* What you need to do
Exactly reproduce the lines from the one holding "w) ≠ Ok None ∧" through the final line of the listing below, with both ends included and nothing else.
+++ Data under study +++
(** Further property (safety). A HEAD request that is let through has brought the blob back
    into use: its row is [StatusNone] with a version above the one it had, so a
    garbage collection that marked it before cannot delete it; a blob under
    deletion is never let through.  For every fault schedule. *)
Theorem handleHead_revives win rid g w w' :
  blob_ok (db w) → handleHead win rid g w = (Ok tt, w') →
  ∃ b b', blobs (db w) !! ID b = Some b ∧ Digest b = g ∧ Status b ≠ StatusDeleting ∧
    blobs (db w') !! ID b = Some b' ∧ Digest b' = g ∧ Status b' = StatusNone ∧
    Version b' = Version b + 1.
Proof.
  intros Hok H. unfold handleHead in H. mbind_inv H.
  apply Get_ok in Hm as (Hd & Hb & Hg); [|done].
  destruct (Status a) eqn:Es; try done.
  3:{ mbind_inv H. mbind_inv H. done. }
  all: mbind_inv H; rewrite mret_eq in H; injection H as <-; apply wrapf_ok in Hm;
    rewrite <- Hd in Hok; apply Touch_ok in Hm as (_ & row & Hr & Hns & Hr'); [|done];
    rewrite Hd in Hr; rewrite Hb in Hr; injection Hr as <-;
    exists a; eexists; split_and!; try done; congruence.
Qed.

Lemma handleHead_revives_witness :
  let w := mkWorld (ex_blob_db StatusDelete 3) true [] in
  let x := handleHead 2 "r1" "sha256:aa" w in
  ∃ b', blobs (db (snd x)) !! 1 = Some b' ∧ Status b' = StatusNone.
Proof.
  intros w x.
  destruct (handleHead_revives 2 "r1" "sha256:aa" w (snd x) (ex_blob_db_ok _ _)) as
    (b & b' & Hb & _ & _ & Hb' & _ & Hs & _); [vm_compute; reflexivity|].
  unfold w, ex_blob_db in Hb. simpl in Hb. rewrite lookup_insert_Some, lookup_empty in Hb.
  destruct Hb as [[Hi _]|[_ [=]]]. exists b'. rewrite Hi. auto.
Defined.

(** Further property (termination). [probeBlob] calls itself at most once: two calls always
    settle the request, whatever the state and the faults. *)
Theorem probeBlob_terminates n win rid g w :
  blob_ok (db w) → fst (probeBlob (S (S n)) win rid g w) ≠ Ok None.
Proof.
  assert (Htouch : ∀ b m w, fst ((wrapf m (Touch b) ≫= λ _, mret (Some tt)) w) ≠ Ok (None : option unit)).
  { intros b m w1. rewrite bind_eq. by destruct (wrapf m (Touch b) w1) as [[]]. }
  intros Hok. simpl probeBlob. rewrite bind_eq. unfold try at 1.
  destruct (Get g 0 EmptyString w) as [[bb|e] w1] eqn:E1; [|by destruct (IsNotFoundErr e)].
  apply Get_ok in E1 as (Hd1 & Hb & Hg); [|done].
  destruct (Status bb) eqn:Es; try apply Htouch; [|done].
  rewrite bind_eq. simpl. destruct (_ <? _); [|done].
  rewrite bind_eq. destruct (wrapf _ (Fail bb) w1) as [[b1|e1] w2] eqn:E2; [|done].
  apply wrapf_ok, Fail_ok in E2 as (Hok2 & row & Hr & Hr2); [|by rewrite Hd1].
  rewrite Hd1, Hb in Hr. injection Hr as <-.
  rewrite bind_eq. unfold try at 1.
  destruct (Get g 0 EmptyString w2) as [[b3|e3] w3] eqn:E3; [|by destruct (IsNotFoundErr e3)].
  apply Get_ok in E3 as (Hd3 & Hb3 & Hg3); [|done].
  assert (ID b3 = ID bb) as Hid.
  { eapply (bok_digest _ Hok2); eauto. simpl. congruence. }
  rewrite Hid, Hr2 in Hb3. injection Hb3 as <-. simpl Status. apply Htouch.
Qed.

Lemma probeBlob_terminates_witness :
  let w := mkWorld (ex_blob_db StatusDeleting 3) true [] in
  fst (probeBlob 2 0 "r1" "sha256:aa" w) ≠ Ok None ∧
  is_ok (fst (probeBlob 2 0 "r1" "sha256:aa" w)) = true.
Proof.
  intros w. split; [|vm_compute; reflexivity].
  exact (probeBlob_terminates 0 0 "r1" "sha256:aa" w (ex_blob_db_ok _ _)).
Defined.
+++
* Output for this exercise
  fst (probeBlob 2 0 "r1" "sha256:aa" w) ≠ Ok None ∧
  is_ok (fst (probeBlob 2 0 "r1" "sha256:aa" w)) = true.
Proof.
  intros w. split; [|vm_compute; reflexivity].
  exact (probeBlob_terminates 0 0 "r1" "sha256:aa" w (ex_blob_db_ok _ _)).
Defined.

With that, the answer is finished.